*TASK DIRECTIONS*. Below are entries; copy exactly the lines from the one with "Definition initialStatus : AmaltheaSessionStatus.t" through the one with "Time.zero Time.zero Time.zero", both included, and leave out the rest.

*AVAILABLE RECORDS*.

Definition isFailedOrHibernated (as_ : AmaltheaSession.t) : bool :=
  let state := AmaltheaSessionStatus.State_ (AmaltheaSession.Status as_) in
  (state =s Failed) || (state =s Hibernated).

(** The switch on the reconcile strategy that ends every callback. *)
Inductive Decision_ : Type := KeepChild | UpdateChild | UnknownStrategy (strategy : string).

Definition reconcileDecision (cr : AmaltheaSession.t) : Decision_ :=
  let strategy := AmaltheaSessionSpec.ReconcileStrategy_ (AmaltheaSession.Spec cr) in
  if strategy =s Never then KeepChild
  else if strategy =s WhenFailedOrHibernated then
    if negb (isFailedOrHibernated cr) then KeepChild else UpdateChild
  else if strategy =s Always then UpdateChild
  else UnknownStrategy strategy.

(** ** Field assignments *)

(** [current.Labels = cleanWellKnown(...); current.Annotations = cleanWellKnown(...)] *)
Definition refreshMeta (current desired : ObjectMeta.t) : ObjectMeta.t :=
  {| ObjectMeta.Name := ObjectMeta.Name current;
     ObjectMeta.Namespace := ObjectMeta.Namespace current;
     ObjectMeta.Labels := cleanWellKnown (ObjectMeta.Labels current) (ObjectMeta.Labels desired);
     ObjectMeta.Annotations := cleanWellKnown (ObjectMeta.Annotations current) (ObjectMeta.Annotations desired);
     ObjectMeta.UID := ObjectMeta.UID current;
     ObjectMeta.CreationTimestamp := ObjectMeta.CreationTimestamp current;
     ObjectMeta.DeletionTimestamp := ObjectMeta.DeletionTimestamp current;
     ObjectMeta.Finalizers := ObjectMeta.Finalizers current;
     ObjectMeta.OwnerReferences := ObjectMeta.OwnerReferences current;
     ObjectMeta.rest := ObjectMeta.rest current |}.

--

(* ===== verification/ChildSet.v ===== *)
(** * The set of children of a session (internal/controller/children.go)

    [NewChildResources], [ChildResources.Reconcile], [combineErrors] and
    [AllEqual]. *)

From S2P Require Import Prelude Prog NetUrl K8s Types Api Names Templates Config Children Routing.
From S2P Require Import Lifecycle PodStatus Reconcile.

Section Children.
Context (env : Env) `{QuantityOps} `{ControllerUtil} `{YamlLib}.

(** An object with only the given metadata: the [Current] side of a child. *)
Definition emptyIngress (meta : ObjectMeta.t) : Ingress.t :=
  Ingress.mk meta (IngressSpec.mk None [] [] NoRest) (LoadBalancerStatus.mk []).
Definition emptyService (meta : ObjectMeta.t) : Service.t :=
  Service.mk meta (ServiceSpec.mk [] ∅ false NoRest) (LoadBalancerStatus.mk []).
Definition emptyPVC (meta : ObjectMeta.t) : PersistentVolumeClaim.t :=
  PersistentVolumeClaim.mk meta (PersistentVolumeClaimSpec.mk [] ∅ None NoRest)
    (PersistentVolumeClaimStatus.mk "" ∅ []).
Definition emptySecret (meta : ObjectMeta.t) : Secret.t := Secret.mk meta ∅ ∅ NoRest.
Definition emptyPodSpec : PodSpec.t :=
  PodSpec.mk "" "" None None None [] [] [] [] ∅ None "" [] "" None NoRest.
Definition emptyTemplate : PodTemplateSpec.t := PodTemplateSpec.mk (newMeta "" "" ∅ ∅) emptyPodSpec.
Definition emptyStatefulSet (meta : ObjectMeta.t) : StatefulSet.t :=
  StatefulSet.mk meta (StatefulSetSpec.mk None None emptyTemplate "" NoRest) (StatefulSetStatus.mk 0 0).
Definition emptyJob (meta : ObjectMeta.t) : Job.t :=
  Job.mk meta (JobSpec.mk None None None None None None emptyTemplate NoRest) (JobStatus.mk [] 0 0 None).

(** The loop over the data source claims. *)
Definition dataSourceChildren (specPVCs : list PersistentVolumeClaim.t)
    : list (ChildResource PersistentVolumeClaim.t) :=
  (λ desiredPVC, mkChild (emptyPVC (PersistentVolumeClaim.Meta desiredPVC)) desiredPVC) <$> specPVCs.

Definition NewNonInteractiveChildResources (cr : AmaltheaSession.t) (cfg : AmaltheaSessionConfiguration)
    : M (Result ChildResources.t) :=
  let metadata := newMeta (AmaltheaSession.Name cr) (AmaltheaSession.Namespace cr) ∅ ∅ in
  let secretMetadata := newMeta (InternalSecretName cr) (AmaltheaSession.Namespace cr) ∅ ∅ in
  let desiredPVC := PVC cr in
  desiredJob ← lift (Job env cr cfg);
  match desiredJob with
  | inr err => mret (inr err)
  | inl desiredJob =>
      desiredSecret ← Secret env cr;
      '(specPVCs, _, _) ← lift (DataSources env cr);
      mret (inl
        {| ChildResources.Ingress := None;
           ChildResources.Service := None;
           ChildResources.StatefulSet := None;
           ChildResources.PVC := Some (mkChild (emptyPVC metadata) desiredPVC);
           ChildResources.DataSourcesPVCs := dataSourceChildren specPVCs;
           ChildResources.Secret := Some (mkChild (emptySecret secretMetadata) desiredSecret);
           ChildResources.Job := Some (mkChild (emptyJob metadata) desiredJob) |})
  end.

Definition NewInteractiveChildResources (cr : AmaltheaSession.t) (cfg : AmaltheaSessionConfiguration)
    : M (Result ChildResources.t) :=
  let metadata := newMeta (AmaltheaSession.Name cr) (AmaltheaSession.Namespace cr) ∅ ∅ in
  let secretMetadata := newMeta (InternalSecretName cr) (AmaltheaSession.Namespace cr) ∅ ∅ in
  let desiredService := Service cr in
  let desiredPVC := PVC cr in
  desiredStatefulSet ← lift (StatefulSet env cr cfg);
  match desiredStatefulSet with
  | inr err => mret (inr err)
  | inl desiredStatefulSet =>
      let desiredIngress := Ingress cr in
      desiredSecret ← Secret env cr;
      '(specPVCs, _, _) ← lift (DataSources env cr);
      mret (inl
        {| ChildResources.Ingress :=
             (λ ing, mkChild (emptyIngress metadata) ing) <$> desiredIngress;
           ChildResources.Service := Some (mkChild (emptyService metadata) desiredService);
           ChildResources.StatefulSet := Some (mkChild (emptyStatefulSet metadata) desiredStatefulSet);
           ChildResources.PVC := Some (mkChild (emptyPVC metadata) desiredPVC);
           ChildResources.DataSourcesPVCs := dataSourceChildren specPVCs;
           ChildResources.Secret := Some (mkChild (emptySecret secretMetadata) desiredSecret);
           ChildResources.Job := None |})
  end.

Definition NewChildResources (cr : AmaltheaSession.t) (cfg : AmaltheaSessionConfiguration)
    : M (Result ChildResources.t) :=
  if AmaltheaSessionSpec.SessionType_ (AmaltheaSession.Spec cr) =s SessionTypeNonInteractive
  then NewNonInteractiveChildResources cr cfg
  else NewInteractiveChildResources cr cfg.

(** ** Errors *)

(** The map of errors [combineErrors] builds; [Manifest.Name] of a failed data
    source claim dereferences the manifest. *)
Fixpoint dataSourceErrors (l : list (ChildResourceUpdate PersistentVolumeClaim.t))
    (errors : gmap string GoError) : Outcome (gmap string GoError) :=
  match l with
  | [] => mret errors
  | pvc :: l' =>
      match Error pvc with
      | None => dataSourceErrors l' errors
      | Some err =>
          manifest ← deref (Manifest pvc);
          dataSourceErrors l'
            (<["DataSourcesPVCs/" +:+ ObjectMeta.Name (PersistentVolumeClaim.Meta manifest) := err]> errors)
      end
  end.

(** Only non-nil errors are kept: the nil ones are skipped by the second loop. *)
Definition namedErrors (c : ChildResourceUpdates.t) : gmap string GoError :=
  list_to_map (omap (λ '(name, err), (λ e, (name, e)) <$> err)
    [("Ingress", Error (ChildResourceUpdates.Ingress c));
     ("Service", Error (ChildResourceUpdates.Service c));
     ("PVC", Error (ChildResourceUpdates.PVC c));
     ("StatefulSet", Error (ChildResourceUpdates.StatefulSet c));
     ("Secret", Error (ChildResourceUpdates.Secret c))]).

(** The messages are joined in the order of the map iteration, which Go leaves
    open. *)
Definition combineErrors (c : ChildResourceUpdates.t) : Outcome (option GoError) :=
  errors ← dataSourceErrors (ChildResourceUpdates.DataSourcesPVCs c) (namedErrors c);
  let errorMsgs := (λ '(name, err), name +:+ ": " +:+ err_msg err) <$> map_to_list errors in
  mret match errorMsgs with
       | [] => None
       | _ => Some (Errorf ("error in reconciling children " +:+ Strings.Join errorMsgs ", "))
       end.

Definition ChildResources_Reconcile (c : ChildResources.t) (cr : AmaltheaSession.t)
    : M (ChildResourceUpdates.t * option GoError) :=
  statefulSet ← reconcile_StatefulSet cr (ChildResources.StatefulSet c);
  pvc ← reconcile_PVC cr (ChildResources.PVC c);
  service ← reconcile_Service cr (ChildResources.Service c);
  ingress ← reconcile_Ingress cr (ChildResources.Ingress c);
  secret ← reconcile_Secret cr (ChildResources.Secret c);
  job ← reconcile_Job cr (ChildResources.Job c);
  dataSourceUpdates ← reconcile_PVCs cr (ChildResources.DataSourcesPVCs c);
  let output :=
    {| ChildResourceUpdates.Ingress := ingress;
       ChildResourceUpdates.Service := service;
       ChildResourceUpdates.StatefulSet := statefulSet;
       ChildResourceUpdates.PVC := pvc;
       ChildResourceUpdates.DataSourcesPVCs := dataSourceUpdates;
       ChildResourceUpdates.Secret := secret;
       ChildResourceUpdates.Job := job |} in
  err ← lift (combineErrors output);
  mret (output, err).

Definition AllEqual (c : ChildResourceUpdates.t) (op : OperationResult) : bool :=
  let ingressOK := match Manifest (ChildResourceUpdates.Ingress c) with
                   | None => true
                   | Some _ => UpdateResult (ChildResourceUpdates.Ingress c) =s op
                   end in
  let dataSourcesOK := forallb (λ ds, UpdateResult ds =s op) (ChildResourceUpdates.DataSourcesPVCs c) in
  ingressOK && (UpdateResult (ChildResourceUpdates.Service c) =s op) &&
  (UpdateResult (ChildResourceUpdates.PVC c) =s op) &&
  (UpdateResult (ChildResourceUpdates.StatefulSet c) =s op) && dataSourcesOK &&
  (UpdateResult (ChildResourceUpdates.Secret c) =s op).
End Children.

--

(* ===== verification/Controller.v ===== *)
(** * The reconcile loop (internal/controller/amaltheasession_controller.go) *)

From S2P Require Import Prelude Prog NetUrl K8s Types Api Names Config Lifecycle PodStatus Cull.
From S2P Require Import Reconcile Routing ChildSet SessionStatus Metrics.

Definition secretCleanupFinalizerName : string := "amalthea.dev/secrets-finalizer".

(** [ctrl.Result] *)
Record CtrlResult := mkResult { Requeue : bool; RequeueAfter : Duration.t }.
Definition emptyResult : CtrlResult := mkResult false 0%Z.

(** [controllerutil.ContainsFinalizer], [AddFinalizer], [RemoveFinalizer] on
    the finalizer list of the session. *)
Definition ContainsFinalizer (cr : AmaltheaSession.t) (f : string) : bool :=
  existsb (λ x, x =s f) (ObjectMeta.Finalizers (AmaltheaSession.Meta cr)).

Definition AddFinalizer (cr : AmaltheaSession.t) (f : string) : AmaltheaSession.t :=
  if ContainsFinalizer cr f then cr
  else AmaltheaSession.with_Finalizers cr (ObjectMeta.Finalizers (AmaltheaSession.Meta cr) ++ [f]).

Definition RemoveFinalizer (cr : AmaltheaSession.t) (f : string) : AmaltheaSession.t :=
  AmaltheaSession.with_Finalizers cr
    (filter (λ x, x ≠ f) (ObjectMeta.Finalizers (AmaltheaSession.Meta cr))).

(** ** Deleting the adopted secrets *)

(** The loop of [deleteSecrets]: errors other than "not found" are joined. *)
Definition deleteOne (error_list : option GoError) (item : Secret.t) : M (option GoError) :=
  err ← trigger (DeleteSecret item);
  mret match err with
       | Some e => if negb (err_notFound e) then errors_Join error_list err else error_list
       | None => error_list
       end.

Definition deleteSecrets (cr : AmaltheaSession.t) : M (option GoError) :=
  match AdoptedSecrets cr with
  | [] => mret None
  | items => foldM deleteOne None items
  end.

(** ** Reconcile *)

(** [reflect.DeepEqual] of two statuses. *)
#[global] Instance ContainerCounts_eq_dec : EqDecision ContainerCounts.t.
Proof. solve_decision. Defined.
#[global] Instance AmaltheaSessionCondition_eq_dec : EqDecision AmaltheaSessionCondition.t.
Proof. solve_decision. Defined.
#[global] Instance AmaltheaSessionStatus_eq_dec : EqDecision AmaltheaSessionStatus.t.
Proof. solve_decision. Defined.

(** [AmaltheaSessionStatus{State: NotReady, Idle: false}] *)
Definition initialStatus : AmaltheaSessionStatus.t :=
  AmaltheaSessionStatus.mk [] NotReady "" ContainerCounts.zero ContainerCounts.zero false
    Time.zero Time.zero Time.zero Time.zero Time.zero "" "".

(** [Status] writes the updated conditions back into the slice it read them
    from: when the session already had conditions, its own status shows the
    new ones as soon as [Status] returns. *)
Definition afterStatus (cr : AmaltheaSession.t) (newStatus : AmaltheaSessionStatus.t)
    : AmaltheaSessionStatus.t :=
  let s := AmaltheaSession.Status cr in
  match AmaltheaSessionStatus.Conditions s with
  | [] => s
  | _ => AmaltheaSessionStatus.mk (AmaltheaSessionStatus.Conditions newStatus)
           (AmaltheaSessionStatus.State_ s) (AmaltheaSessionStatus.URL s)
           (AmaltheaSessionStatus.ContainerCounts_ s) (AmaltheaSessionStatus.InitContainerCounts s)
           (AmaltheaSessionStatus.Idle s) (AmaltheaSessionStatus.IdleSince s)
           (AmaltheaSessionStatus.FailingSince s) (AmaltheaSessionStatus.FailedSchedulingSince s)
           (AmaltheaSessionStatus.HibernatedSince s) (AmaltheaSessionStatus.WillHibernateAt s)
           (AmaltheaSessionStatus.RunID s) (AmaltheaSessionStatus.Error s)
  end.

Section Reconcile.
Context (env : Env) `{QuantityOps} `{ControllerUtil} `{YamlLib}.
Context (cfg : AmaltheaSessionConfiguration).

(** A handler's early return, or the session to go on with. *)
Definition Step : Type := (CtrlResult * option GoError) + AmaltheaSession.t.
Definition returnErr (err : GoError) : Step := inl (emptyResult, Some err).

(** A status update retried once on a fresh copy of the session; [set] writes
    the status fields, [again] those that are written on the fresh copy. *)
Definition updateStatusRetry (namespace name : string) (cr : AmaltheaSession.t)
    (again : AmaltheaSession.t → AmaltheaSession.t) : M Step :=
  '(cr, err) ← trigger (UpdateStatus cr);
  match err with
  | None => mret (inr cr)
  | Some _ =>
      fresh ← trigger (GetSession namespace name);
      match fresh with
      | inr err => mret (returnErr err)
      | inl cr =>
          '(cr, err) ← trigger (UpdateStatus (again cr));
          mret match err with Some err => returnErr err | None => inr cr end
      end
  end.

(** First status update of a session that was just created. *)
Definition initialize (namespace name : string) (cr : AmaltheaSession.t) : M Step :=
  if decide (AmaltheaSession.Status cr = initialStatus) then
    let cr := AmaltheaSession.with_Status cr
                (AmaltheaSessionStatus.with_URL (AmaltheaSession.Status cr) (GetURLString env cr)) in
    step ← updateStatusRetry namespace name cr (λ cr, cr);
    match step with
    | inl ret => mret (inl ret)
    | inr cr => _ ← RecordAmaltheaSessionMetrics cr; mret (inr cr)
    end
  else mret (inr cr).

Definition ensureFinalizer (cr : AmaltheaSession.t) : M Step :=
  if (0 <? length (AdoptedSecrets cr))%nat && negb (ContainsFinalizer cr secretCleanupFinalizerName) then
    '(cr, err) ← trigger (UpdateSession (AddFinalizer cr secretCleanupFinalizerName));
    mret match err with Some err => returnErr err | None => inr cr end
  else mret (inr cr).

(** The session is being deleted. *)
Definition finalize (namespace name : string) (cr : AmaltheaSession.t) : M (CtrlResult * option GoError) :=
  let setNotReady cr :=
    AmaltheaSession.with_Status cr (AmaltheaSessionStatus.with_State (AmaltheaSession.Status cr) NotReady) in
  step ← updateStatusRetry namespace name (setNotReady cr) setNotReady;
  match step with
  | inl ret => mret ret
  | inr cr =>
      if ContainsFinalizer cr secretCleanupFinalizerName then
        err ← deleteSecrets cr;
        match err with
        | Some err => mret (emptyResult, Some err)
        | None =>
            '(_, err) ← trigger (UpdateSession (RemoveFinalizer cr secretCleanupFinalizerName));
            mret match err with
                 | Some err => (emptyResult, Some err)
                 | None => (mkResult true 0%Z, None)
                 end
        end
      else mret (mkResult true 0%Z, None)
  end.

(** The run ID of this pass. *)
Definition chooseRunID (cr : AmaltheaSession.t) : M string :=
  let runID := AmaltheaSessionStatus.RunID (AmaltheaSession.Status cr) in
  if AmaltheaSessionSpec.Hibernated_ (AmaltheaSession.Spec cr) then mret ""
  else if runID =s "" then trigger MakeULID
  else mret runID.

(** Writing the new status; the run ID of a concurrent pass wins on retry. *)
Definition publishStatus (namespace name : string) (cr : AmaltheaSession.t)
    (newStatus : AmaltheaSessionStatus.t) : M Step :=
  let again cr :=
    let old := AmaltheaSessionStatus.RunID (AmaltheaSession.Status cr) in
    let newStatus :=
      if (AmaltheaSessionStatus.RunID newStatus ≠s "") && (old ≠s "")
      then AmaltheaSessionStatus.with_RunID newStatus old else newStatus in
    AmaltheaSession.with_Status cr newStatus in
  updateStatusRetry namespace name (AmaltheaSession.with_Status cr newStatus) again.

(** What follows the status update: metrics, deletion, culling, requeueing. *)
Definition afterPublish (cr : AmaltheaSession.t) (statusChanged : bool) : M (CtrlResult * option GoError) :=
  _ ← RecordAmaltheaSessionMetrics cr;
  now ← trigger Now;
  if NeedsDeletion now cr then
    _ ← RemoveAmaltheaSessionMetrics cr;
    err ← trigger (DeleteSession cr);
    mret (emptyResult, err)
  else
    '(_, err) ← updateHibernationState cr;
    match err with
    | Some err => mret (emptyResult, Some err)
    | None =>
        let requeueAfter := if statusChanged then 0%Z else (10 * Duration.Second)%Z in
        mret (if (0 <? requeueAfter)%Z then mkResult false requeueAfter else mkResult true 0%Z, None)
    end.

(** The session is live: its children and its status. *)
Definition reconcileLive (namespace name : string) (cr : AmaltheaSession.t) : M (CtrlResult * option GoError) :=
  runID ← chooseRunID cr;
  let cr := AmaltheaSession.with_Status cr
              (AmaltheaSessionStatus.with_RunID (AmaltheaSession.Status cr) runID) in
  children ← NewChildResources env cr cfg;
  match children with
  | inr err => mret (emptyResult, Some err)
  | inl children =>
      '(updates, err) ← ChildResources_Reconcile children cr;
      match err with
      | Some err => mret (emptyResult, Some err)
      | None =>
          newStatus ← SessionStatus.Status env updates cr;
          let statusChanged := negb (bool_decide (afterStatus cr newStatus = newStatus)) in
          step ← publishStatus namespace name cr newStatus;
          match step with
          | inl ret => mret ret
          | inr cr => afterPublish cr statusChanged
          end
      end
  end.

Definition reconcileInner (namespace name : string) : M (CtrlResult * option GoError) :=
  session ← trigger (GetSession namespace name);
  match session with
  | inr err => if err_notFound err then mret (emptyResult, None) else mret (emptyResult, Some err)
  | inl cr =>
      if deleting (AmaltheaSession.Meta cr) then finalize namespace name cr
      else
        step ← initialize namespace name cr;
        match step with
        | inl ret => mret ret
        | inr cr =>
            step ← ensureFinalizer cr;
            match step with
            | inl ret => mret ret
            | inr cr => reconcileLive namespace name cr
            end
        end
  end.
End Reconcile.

*RESULT FOR THIS EXERCISE*.
Definition initialStatus : AmaltheaSessionStatus.t :=
  AmaltheaSessionStatus.mk [] NotReady "" ContainerCounts.zero ContainerCounts.zero false
    Time.zero Time.zero Time.zero Time.zero Time.zero "" "".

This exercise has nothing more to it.